Exercise goal
Hunt through the lines below for the string "replace" and copy each one that has it.

□ □ □ □ □

(* ===== verification/RtpRoundtrip.v ===== *)
(** * A packet that was built is parsed back

    For every packet that satisfies [built], [Parse] of its bytes succeeds and
    finds the members, the extensions, the payload and the padding again. *)

From S2P Require Import Prelude ByteIo CowBuffer RtpExtMap RtpPacket RtpMem RtpParse RtpLayout.

Open Scope Z_scope.
Open Scope c_scope.

(** ** The loop over the extensions *)

Lemma profile_one two : (profile_of two =? kOneByteExtensionProfileId) = negb two.
Proof. by destruct two. Qed.

Lemma find_new es id :
  id ∉ map ei_id es -> 1 <= id <= 255 ->
  FindOrCreateExtensionInfo es id = (es ++ [mkInfo id 0 0], length es).
Proof.
  intros Hn Hid. unfold FindOrCreateExtensionInfo.
  destruct (list_find _ es) as [[i e]|] eqn:E.
  - apply list_find_Some in E as (Hi & <- & _). destruct Hn.
    apply list_elem_of_fmap. exists e. split; [done|]. by eapply list_elem_of_lookup_2.
  - by rewrite u8_id by clia.
Qed.

Lemma alter_last f (es : list ExtensionInfo) e : alter f (length es) (es ++ [e]) = es ++ [f e].
Proof. induction es as [|e' es IH]; cbn; [done|]. f_equal. apply IH. Qed.

(** Behind the entries there are zeros only. *)
Lemma parse_zeros fuel buffer two off cap p QR :
  (forall i, off + extensions_size_ p <= i < off + cap -> zget buffer i = Some 0) ->
  (Z.to_nat (cap - extensions_size_ p) < fuel)%nat ->
  wp (parse_extensions fuel buffer (profile_of two) off cap) p
     (fun _ p' => extension_entries_ p' = extension_entries_ p /\ rest p' = rest p) QR.
Proof.
  revert p. induction fuel as [|fuel IH]; intros p Hz Hf; [lia|]. cbn [parse_extensions].
  rewrite profile_one. set (hdr := if negb two then _ else _).
  assert (Hh : 1 <= hdr <= 2) by (unfold hdr; destruct two; unfold kOneByteExtensionHeaderLength, kTwoByteExtensionHeaderLength; cbn; lia). wp_steps.
  destruct (Z.ltb_spec (extensions_size_ p + hdr) cap) as [Hlt|]; [|by wp_steps].
  apply wp_bind, (wp_mem _ 0); [apply Hz; lia|]. cbn [Z.eqb]. wp_steps.
  eapply wp_mono; [apply IH| |done].
  - packet. intros i Hi. apply Hz. lia.
  - packet. lia.
  - intros _ p' [-> ->]. done.
Qed.

Lemma one_byte_header id len :
  1 <= id <= 14 -> 1 <= len <= 16 ->
  Z.shiftr (16 * id + (len - 1)) 4 = id /\ u8 (1 + Z.land (16 * id + (len - 1)) 0xf) = len.
Proof.
  intros Hid Hlen. change 0xf with (Z.ones 4). rewrite Z.land_ones, shiftr_div by lia. split; dmlia.
Qed.

Lemma parse_laid es fuel buffer two off cap p fin QR :
  laid buffer two (off + extensions_size_ p) es fin -> fin <= off + cap -> 0 <= off ->
  0 <= extensions_size_ p ->
  (forall i, fin <= i < off + cap -> zget buffer i = Some 0) ->
  NoDup (map ei_id (extension_entries_ p ++ es)) ->
  (Z.to_nat (cap - extensions_size_ p) < fuel)%nat ->
  wp (parse_extensions fuel buffer (profile_of two) off cap) p
     (fun _ p' => extension_entries_ p' = extension_entries_ p ++ es /\ rest p' = rest p) QR.
Proof.
  revert fuel p. induction es as [|e es IH]; intros fuel p Hl Hfin Hoff Hs Hz Hnd Hf; cbn [laid] in Hl.
  - rewrite app_nil_r. apply parse_zeros; [|done]. intros i Hi. apply Hz. lia.
  - destruct Hl as [He Hl]. pose proof (laid_le _ _ _ _ _ Hl) as Hle.
    pose proof (entry_at_bounds _ _ _ _ He) as Hb. destruct He as (Ho & Hmax & He).
    destruct fuel as [|fuel]; [lia|]. cbn [parse_extensions]. rewrite !profile_one.
    assert (Hhdr : (if negb two then kOneByteExtensionHeaderLength else kTwoByteExtensionHeaderLength) = hdr_len two)
      by (by destruct two). rewrite Hhdr. assert (Hh : 1 <= hdr_len two <= 2) by (destruct two; cbn; lia).
    assert (Hid : ei_id e ∉ map ei_id (extension_entries_ p)).
    { rewrite map_app in Hnd. apply list.NoDup_app in Hnd as (_ & Hd & _). intros Hin.
      apply (Hd _ Hin). cbn. apply elem_of_cons. by left. }
    wp_steps. rewrite (proj2 (Z.ltb_lt _ _)) by lia.
    set (b := if two then ei_id e else 16 * ei_id e + (ei_length e - 1)).
    assert (Hget : zget buffer (off + extensions_size_ p) = Some b) by (unfold b; destruct two; tauto).
    apply wp_bind, (wp_mem _ b); [done|].
    rewrite (proj2 (Z.eqb_neq b 0)) by (unfold b; destruct two; lia). apply wp_bind.
    apply (wp_mono _ _ (fun r p' => p' = p /\ r = (ei_id e, ei_length e)) _ QR); [| |done].
    { destruct two; cbn [negb].
      - apply wp_bind, (wp_mem _ (ei_length e)); [tauto|]. by wp_steps.
      - wp_steps. split; [done|]. destruct He as (? & ? & _).
        unfold b. by destruct (one_byte_header (ei_id e) (ei_length e)) as [-> ->]. }
    intros r p' [-> ->]. cbv beta iota.
    assert (Hbrk : negb two && ((ei_id e =? 15) || (ei_id e =? 0) && negb (ei_length e =? 1)) = false).
    { destruct two; [done|]. rewrite (proj2 (Z.eqb_neq _ 15)), (proj2 (Z.eqb_neq _ 0)) by lia. done. }
    rewrite Hbrk. rewrite (proj2 (Z.ltb_ge _ _)) by lia.
    rewrite find_new by (done || lia). cbv beta iota. wp_steps.
    rewrite (proj2 (Z.ltb_ge _ _)) by lia. wp_steps. rewrite alter_last.
    assert (Hnew : (mkInfo (ei_id e) 0 0) <| ei_offset := u16 (off + extensions_size_ p + hdr_len two) |>
                     <| ei_length := ei_length e |> = e).
    { destruct e as [i l o]. cbn [ei_id ei_length ei_offset] in *.
      change (mkInfo i l (u16 (off + extensions_size_ p + hdr_len two)) = mkInfo i l o).
      f_equal. rewrite u16_id by clia. lia. }
    rewrite Hnew. eapply wp_mono; [apply IH| |done]; packet.
    + eapply eq_ind_r with (P := fun z => laid buffer two z es fin); [exact Hl|]. lia.
    + done.
    + done.
    + lia.
    + done.
    + by rewrite <- app_assoc.
    + lia.
    + intros u p' [-> ->]. by rewrite <- app_assoc.
Qed.

(** ** The whole packet *)

(** The members of [p] that travel with the bytes. *)
Definition same_packet (p q : RtpPacket) : Prop :=
  marker_ q = marker_ p /\ payload_type_ q = payload_type_ p /\
  sequence_number_ q = sequence_number_ p /\ timestamp_ q = timestamp_ p /\ ssrc_ q = ssrc_ p /\
  payload_offset_ q = payload_offset_ p /\ payload_size_ q = payload_size_ p /\
  padding_size_ q = padding_size_ p /\ extension_entries_ q = extension_entries_ p /\
  rtp_bytes q = rtp_bytes p.

(** The bytes that are sent are those of the buffer. *)
Lemma sent_bytes p :
  built p -> Forall is_u8 (rtp_bytes p) /\ zlen (rtp_bytes p) = packet_size p /\
    agree 0 (packet_size p) (data p) (rtp_bytes p).
Proof.
  intros [[Hw Hu] _ Hs _ _ _ _ _]. unfold rtp_bytes. split_and!.
  - by apply content_u8.
  - by rewrite zlen_content.
  - intros i Hi. apply zget_content; [done|lia].
Qed.

Lemma parse_ext_block d cc two size es po p QR :
  ext_block d cc two size es po -> Forall is_u8 d -> 0 <= cc < 16 -> po <= zlen d -> zlen d <= 65535 ->
  extensions_size_ p = 0 -> extension_entries_ p = [] ->
  ReadBigEndian 2 d (12 + cc * 4) = Some (profile_of two) /\
  ReadBigEndian 2 d (12 + cc * 4 + 2) = Some ((size + 3) / 4) /\
  12 + cc * 4 + 4 + (size + 3) / 4 * 4 = po /\
  wp (parse_extensions (S (Z.to_nat ((size + 3) / 4 * 4))) d (profile_of two) (12 + cc * 4 + 4)
        ((size + 3) / 4 * 4)) p
     (fun _ p' => extension_entries_ p' = es /\ rest p' = rest p) QR.
Proof.
  intros [Hs Hp Hw Ho Hl Hz Hn] Hu Hcc Hpo Hd H0 Hes.
  replace (12 + cc * 4 + 2) with (14 + 4 * cc) by lia. replace (12 + cc * 4) with (12 + 4 * cc) by lia.
  assert (Hle : size <= (size + 3) / 4 * 4 < size + 4) by (Z.div_mod_to_equations; lia).
  split_and!.
  - apply read_u16; [done| |done].
    unfold profile_of, is_u16, kOneByteExtensionProfileId, kTwoByteExtensionProfileId. bcase; lia.
  - apply read_u16; [done|unfold is_u16; lia|done].
  - lia.
  - eapply wp_mono; [apply parse_laid with (es := es) (fin := 16 + 4 * cc + size)| |done].
    + rewrite H0. replace (12 + 4 * cc + 4 + 0) with (16 + 4 * cc) by lia. exact Hl.
    + lia.
    + lia.
    + lia.
    + intros i Hi. apply Hz. lia.
    + by rewrite Hes.
    + lia.
    + intros u p' [-> Hr]. by rewrite Hes.
Qed.

Section roundtrip.
Context `{Alloc}.

Lemma ParseBuffer_built p q :
  built p ->
  wp (ParseBuffer (rtp_bytes p)) q
     (fun ok q' => ok = true /\ kept q' = kept q /\
        forall b one, content b = rtp_bytes p -> same_packet p (q' <| buffer_ := b |> <| one_ref_ := one |>))
     (fun _ _ => False).
Proof.
  intros Hb. pose proof (built_bounds p Hb) as Hbd. destruct (sent_bytes p Hb) as (Hu & Hlen & Hag).
  set (bs := rtp_bytes p) in *. destruct Hb as [Hwf [_ Hcap] Hsize Hps Hpad Hfh (cc & Hcc & H0 & Hext) Hlast].
  apply (fixed_header_agree _ bs) in Hfh; [|eapply agree_weaken; [..|exact Hag]; lia|lia].
  apply (extensions_at_agree _ bs) in Hext; [|eapply agree_weaken; [..|exact Hag]; lia|lia].
  assert (Hb0 : zget bs 0 = Some (byte0 (0 <? padding_size_ p) (0 <? extensions_size_ p) cc))
    by (rewrite Hag by lia; done).
  destruct Hfh as [Hpt Hseqr Htsr Hssr Hb1 Hseq Hts Hssrc]. unfold kFixedHeaderSize in Hcap.
  destruct (byte0_facts (0 <? padding_size_ p) (0 <? extensions_size_ p) cc Hcc) as (_ & Ever & Ecc & Epad & Eext & _).
  destruct (byte1_facts (marker_ p) (payload_type_ p) Hpt) as (_ & Em & Ept).
  unfold ParseBuffer. unfold kFixedHeaderSize. rewrite (proj2 (Z.ltb_ge _ _)) by lia.
  apply wp_bind, (wp_mem _ _ _ _ _ Hb0). rewrite Ever, Ecc, Epad, Eext, Z.eqb_refl, !negb_involutive. cbn [negb].
  apply wp_bind, (wp_mem _ _ _ _ _ Hb1). wp_step. wp_step. rewrite Em, Ept.
  apply wp_bind, (wp_mem _ _ _ _ _ (read_u16 _ _ _ Hu Hseqr Hseq)).
  apply wp_bind, (wp_mem _ _ _ _ _ (read_u32 _ _ _ Hu Htsr Hts)).
  apply wp_bind, (wp_mem _ _ _ _ _ (read_u32 _ _ _ Hu Hssr Hssrc)). wp_step. wp_step.
  pose proof (extensions_at_le _ _ _ _ _ Hext) as Hle.
  rewrite (proj2 (Z.ltb_ge _ _)) by lia. wp_step. wp_step. wp_step.
  set (q1 := q <| marker_ := _ |> <| payload_type_ := _ |> <| sequence_number_ := _ |>
    <| timestamp_ := _ |> <| ssrc_ := _ |> <| payload_offset_ := _ |>).
  eapply (wp_mono _ _ (fun _ q' => q' = q1 <| padding_size_ := padding_size_ p |>) _ (fun _ _ => False)); [| |done].
  { unfold is_u8 in Hpad. destruct (Z.ltb_spec 0 (padding_size_ p)).
    - rewrite Hlen. apply wp_bind, (wp_mem _ (padding_size_ p)).
      { rewrite Hag by lia. by apply Hlast. }
      wp_steps. rewrite (proj2 (Z.eqb_neq _ _)) by lia. by wp_steps.
    - replace (padding_size_ p) with 0 by lia. by wp_steps. }
  intros u q2 ->. wp_step. wp_step. wp_step.
  set (q2 := q1 <| padding_size_ := _ |> <| extensions_size_ := 0 |> <| extension_entries_ := [] |>).
  eapply (wp_mono _ _ (fun _ q' => extension_entries_ q' = extension_entries_ p /\
    rest q' = rest (q2 <| payload_offset_ := payload_offset_ p |>)) _ (fun _ _ => False)); [| |done].
  { destruct Hext as [(Hz & He & Hpo)|[two Hblk]].
    - rewrite Hz. cbn [Z.ltb Z.compare]. wp_steps. rewrite He. split; [done|].
      by replace (payload_offset_ p) with (12 + cc * 4) by lia.
    - destruct (parse_ext_block bs cc two _ _ _ q2 (fun _ _ => False) Hblk) as (R1 & R2 & R3 & R4);
        [done|done|lia|unfold packet_size in *; lia|done|done|].
      rewrite (proj2 (Z.ltb_lt _ _)) by apply (eb_size _ _ _ _ _ _ Hblk).
      assert (Hsz : 0 < extensions_size_ p) by apply (eb_size _ _ _ _ _ _ Hblk).
      assert (0 <= (extensions_size_ p + 3) / 4) by (apply Z.div_pos; lia).
      rewrite (proj2 (Z.ltb_ge _ _)) by lia.
      apply wp_bind, (wp_mem _ _ _ _ _ R1). apply wp_bind, (wp_mem _ _ _ _ _ R2).
      rewrite (proj2 (Z.ltb_ge _ _)) by lia. wp_step.
      assert (Hprof : negb (profile_of two =? kOneByteExtensionProfileId) &&
        negb (profile_of two =? kTwoByteExtensionProfileId) = false) by (by destruct two).
      rewrite Hprof. eapply wp_mono; [exact R4| |done]. intros u' q3 [He Hr]. wp_steps. split; [done|].
      rewrite R3. unfold rest, q2, q1 in *. packet. congruence. }
  intros u' q3 [He Hr]. wp_steps.
  assert (Hpo : payload_offset_ q3 = payload_offset_ p /\ padding_size_ q3 = padding_size_ p)
    by (unfold rest, q2, q1 in Hr; packet; split; congruence). destruct Hpo as [Hpo Hpd].
  rewrite Hpo, Hpd, Hlen. unfold packet_size. unfold is_u8 in Hpad. rewrite (proj2 (Z.ltb_ge _ _)) by lia.
  wp_steps. unfold rest, q2, q1 in Hr. split; [done|]. split; [unfold kept; packet; congruence|].
  intros b one Hcon. unfold same_packet. packet. split_and!; first [congruence | exact Hcon | lia].
Qed.

(** Parsing the bytes of a built packet into any packet. *)
Lemma built_parsed p q :
  built p -> wf_packet q ->
  exists q', Parse (R := unit) (rtp_bytes p) q = Next true q' /\ same_packet p q' /\
    extensions_ q' = extensions_ q /\ wf_packet q'.
Proof.
  intros Hb [Hw Hd]. destruct (sent_bytes p Hb) as (Hu & _ & _).
  assert (Hwp : wp (Parse (R := unit) (rtp_bytes p)) q
    (fun ok q' => ok = true /\ same_packet p q' /\ extensions_ q' = extensions_ q /\ wf_packet q') (fun _ _ => False)).
  { unfold Parse. wp_steps. eapply wp_mono; [by apply ParseBuffer_built| |done]; cbv beta.
    intros ok q1 (-> & Hk & Hs). cbn [negb]. wp_steps. unfold kept in Hk. injection Hk as He Hbf Ho.
    unfold data in Hd. rewrite <- Hbf in Hw, Hd.
    destruct (cow_SetData_mem (buffer_ q1) (one_ref_ q1) (rtp_bytes p)) as (b' & E & Hw' & Hu' & Hcon & _); auto.
    eapply on_buffer_wp; [exact E|]. wp_steps. split_and!; [done|by apply Hs|done|by split]. }
  apply wp_run in Hwp as (ok & q' & E & -> & Hs & He & Hq). by exists q'.
Qed.
End roundtrip.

□ □ □ □ □

Task answer
  replace (12 + cc * 4 + 2) with (14 + 4 * cc) by lia. replace (12 + cc * 4) with (12 + 4 * cc) by lia.
    + rewrite H0. replace (12 + 4 * cc + 4 + 0) with (16 + 4 * cc) by lia. exact Hl.
    - replace (padding_size_ p) with 0 by lia. by wp_steps. }
      by replace (payload_offset_ p) with (12 + cc * 4) by lia.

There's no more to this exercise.